XML is becoming a universal standard for the storage and exchange of structured data. One reason for its popularity is the existence of several formalisms for specifying the structure of XML documents. By permitting dynamic consistency checking to ensure that information being exchanged (between modules in an application, or nodes in a distributed system) has the expected structure, these schema languages significantly increase the robustness of complex XML-based information systems.
However, the exploitation of schema languages in current XML technologies falls far short of what is possible. In particular, schemas currently play little part in the static analysis of programs that operate on XML structures: they are not used for checking code for inconsistencies at compile time, or for optimization---in short, they are not used as types in the usual programming-language sense of the term. Taking advantage of this missed opportunity, and thereby improving both the robustness and the efficiency of XML-based information systems, is the overall goal of the Xtatic project.
The key technology for this project is regular expression types. Regular expression types are based on well-known constructions from automata theory (they are a mild generalization of nondeterministic tree automata). Their basic constructors (union, concatenation, repetition, etc.) are similar to those found in existing XML schema formalisms such as DTDs and XML-Schema. The difference from these schema languages is that, in Xtatic, XML trees become built-in values of the language, and static prediction of the shapes of trees that may appear at run time (as values of variables, parameters to methods, results of complex expressions, etc.) becomes part of the ordinary behavior of the typechecker.
Past work on regular expression types at the University of Pennsylvania has culminated in an experimental language design and implementation called XDuce. XDuce is a statically typed language for writing recursive tree tranformers---roughly, a statically typed analog of XSLT. Besides regular expression types, its main innovation is a powerful form of pattern matching based on regular expression types---a statically typed "tree grep" primitive. The implementation demonstrates efficient algorithms for subtyping and typechecking.

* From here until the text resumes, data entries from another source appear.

(** What the program throws or sees thrown. *)
Inductive Err :=
| Error (message : string)      (* [new Error(message)], made by this program *)
| TypeError (message : string)  (* a property read on [undefined] *)
| Rejected (reason : string).   (* a rejection or exception out of the SDK or the RPC node *)

(** Why a call into the SDK or to the RPC node failed. *)
Abbreviation Reason := string.

(** An object of the SDK whose fields the program never reads. *)
Inductive SdkObject := sdk_object (ref : N).

(** The routing-service handle ([Raydium]). *)
Inductive Raydium := raydium_instance (ref : N).

Inductive Keypair := keypair (secret : list Byte.byte).

Record MintInfo := {
  decimals : number;
  programId : PublicKey;
  feeConfig : option SdkObject
}.

(** The properties [new Token] is given. *)
Record TokenProps := {
  mint : string;
  token_decimals : number;
  isToken2022 : bool
}.

(** The result of [getAllRoute]; [directPath] holds the ids of the pools
    that connect the pair directly. *)
Record Routes := {
  directPath : list PublicKey;
  routes_rest : SdkObject
}.

(** The result of [fetchSwapRoutesData]. *)
Record RouteData := {
  mintInfos : gmap string MintInfo;
  ammPoolsRpcInfo : SdkObject;
  ammSimulateCache : gmap string SdkObject;
  clmmPoolsRpcInfo : SdkObject;
  computeClmmPoolInfo : gmap string SdkObject;
  computePoolTickData : SdkObject;
  computeCpmmData : gmap string SdkObject;
  routePathDict : SdkObject
}.

(** The token built by [toApiV3Token] for the output mint. *)
Record ApiV3Token := {
  address : string;
  token_programId : string;
  output_decimals : number;
  extensions_feeConfig : option SdkObject
}.

Inductive RouteType := route_amm | route_route.

(** A route candidate: an element of the list that
    [getAllRouteComputeAmountOut] returns, amounts in base units. *)
Record RouteCandidate := {
  amountIn : Z;
  amountOut : Z;
  routeType : RouteType;
  poolInfoList : list SdkObject
}.

Record ComputeAmountOutArgs := {
  inputTokenAmount : SdkObject;
  arg_directPath : list (option SdkObject);
  arg_routePathDict : SdkObject;
  simulateCache : gmap string SdkObject;
  tickCache : SdkObject;
  arg_mintInfos : gmap string MintInfo;
  outputToken : ApiV3Token;
  chainTime : number;
  slippage : number;
  epochInfo : SdkObject
}.

Record SwapArgs := {
  routeProgram : PublicKey;
  txVersion : N;
  swapInfo : RouteCandidate;
  swapPoolKeys : SdkObject;
  associatedOnly : bool;
  checkCreateATAOwner : bool;
  units : Z;
  microLamports : Z
}.

(** What goes to the console, before formatting. *)
Inductive LogEntry :=
| Log (text : string)
| LogBalance (wallet : PublicKey) (sol : number)
| LogStarting (wallets : nat)
| WarnSkipping (wallet : PublicKey) (min_buy : number)
| LogWillBuy (wallet : PublicKey) (sol : number) (delay : number)
| LogSwapping (wallet : PublicKey) (sol : number) (output_mint : PublicKey)
| LogBestRoute (amount_in amount_out : Z) (type : RouteType)
| LogSwapSuccessful (wallet : PublicKey)
| LogTx (txId : string)
| ErrorPerformBuy (wallet : PublicKey) (error : Err)
| ErrorFatal (error : Err).

(** The closure handed to [setTimeout]:
    [async () => { await performBuy(wallet, finalAmountSOL) }]. *)
Inductive Callback := BuyLater (wallet : Wallet) (finalAmountSOL : number).

(** ** Effects *)

(** Calls that return without suspending the caller. *)
Inductive SyncCall :=
| Math_random
| Date_now
| ReadRaydium                                  (* the global [raydium] *)
| WriteRaydium (r : Raydium)
| Console (entry : LogEntry)
| SetTimeout (callback : Callback) (delay : number)
| SetLoggerLevel (module_name : string)
| KeypairFromSecretKey (secret : list Byte.byte)
| NewToken (props : TokenProps)                 (* [new Token(props)] *)
| NewTokenAmount (token : SdkObject) (amount : number)
                                               (* [new TokenAmount(token, amount.toString())] *)
| ChainTimeData (sdk : Raydium)                (* [raydium.chainTimeData?.chainTime] *)
| GetAllRoute (sdk : Raydium) (inputMint outputMint : PublicKey) (poolData : SdkObject)
| GetAllRouteComputeAmountOut (sdk : Raydium) (args : ComputeAmountOutArgs).

Definition sresp (c : SyncCall) : Type :=
  match c with
  | Math_random => number
  | Date_now => number
  | ReadRaydium => option Raydium
  | WriteRaydium _ => unit
  | Console _ => unit
  | SetTimeout _ _ => unit
  | SetLoggerLevel _ => unit
  | KeypairFromSecretKey _ => Reason + Keypair
  | NewToken _ => Reason + SdkObject
  | NewTokenAmount _ _ => Reason + SdkObject
  | ChainTimeData _ => option number
  | GetAllRoute _ _ _ _ => Reason + Routes
  | GetAllRouteComputeAmountOut _ _ => Reason + list RouteCandidate
  end.
(** * CleanSky backend (main.py): fetch, cache and aggregate

    A shallow embedding of the endpoint functions of [main.py] and the
    properties of its fetch-cache-aggregate core.

    Modelling conventions
    - Python objects that flow through the code (decoded JSON, payloads,
      dictionary keys) are an inductive type [value]; numbers are exact
      rationals, so the rounding of Python floats is outside the model.
    - A [datetime] is its number of microseconds since the epoch (the
      resolution of Python's datetime), a [timedelta] a difference of two.
    - The outside world (network, clocks, random source) is an abstract
      state [World] that every effectful library call reads and advances.
    - A request, the check of its status and the decoding of its body are
      one step for the endpoints; the fetcher is also studied by the
      response it gets (status code and body).
    - Endpoint functions are computations in a state-and-exception monad
      over the module-level [CACHE] and the world. *)

From Stdlib Require Import ZArith QArith Qround String List Lia Lqa Sorting.Sorted
  OrderedTypeEx.
From stdpp Require Import gmap strings.

Open Scope Z_scope.

(** ** Python values *)

#[local] Set Warnings "-register-all".

Inductive value : Type :=
| VNone
| VBool (b : bool)
| VNum (q : Q)
| VStr (s : string)
| VList (l : list value)
| VDict (d : list (value * value)).

(** Exceptions the code can meet.  [requests] reports a transport failure
    ([ConnectionError], [Timeout]), an error status ([HTTPError], from
    [raise_for_status]) and an undecodable body ([JSONDecodeError], from
    [json()], in requests 2.27 and later) as subclasses of
    [requests.RequestException]. *)
Inductive request_failure : Type :=
| ConnectionError
| Timeout
| HTTPError (status : Z)
| JSONDecodeError.

Inductive exception : Type :=
| RequestException (kind : request_failure) (message : string)
| HTTPException (status_code : Z) (detail : string)
| KeyError
| TypeError
| AttributeError
| OverflowError.

Inductive result (A : Type) : Type :=
| Ok (a : A)
| Raise (e : exception).
Arguments Ok {A} a.
Arguments Raise {A} e.

Definition Qlt_bool (a b : Q) : bool := negb (Qle_bool b a).

(** [bool(v)]: Python truthiness. *)
Definition py_truthy (v : value) : bool :=
  match v with
  | VNone => false
  | VBool b => b
  | VNum q => negb (Qeq_bool q 0)
  | VStr s => negb (String.eqb s "")
  | VList l => match l with [] => false | _ => true end
  | VDict d => match d with [] => false | _ => true end
  end.

(** Numbers in arithmetic: [bool] is a subclass of [int]. *)
Definition as_number (v : value) : option Q :=
  match v with
  | VNum q => Some q
  | VBool b => Some (if b then 1%Q else 0%Q)
  | _ => None
  end.

Definition hashable (v : value) : bool :=
  match v with
  | VList _ | VDict _ => false
  | _ => true
  end.

(** Equality of dictionary keys and set members: numbers (and booleans)
    compare by value, strings by content. *)
Definition key_eqb (a b : value) : bool :=
  match a, b with
  | VNone, VNone => true
  | VStr s, VStr t => String.eqb s t
  | (VNum _ | VBool _), (VNum _ | VBool _) =>
      match as_number a, as_number b with
      | Some x, Some y => Qeq_bool x y
      | _, _ => false
      end
  | _, _ => false
  end.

XDuce has made a significant impact in the XML world; in particular, it strongly influenced the type system of XQuery, the W3C standard query language for XML, as well as new schema languages such as TREX. Several papers describing the language and its implementation can be found via the Xduce home page.
We are now starting the next phase of the project---a redesign and re-implementation of XDuce along more ambitious lines, dubbed Xtatic. The main focus this phase will be inter-operability with established host languages such as C#.
Our goal is to make Xtatic look to the programmer like a mild extension of C#, adding just two things to the existing language. The first is a new family of primitive types, written XML<T>, where T is a regular expression type in the style of XDuce; the values belonging to such types will be XML trees whose shape is described by T. For example, the type XML<person[name[String],(email[String]|tel[String])*]> contains trees labeled person and containing a name followed by arbitrarily many email addresses and telephone numbers. (Since these descriptions can become large, we offer facilities for naming common ones and for interpreting existing DTDs and XML-Schema specifications as regular expression types.) Second, we provide XDuce-style regular expression pattern matching for destructing XML trees.
This scheme allows smooth inter-operation between Xtatic code and modules written in pure C# or in other languages whose compilers target the CLR. A pure C# module sees the whole family of types XML<T> as a single class XML and manipulates XML values as ordinary objects. (This is achieved by using a homogeneous compilation scheme that represents XML structures uniformly at run time.)
At present, we have a paper design for a core fragment of Xtatic that combines key features from C# and XDuce and shows how they interact. This design demonstrates the feasibility of the basic approach and highlights the technical issues that remain to be addressed. These include:
We plan to structure our effort in three phases: first, producing a interpreter for a simple version of Xtatic by extending the current XDuce implementation with core features of C#; second, re-implementing this prototype as a full-fledged compiler, targeting the CLR and including a high-performance pattern matcher; and third, addressing the more significant extensions mentioned above. We expect to complete the first phase withing a few months and the second in about a year; the timing and outcome of the third phase will depend on availability of resources. A final phase---integration with the production C# compiler and development tools---falls beyond the scope of the present effort but may be pursued in collaboration with external developers.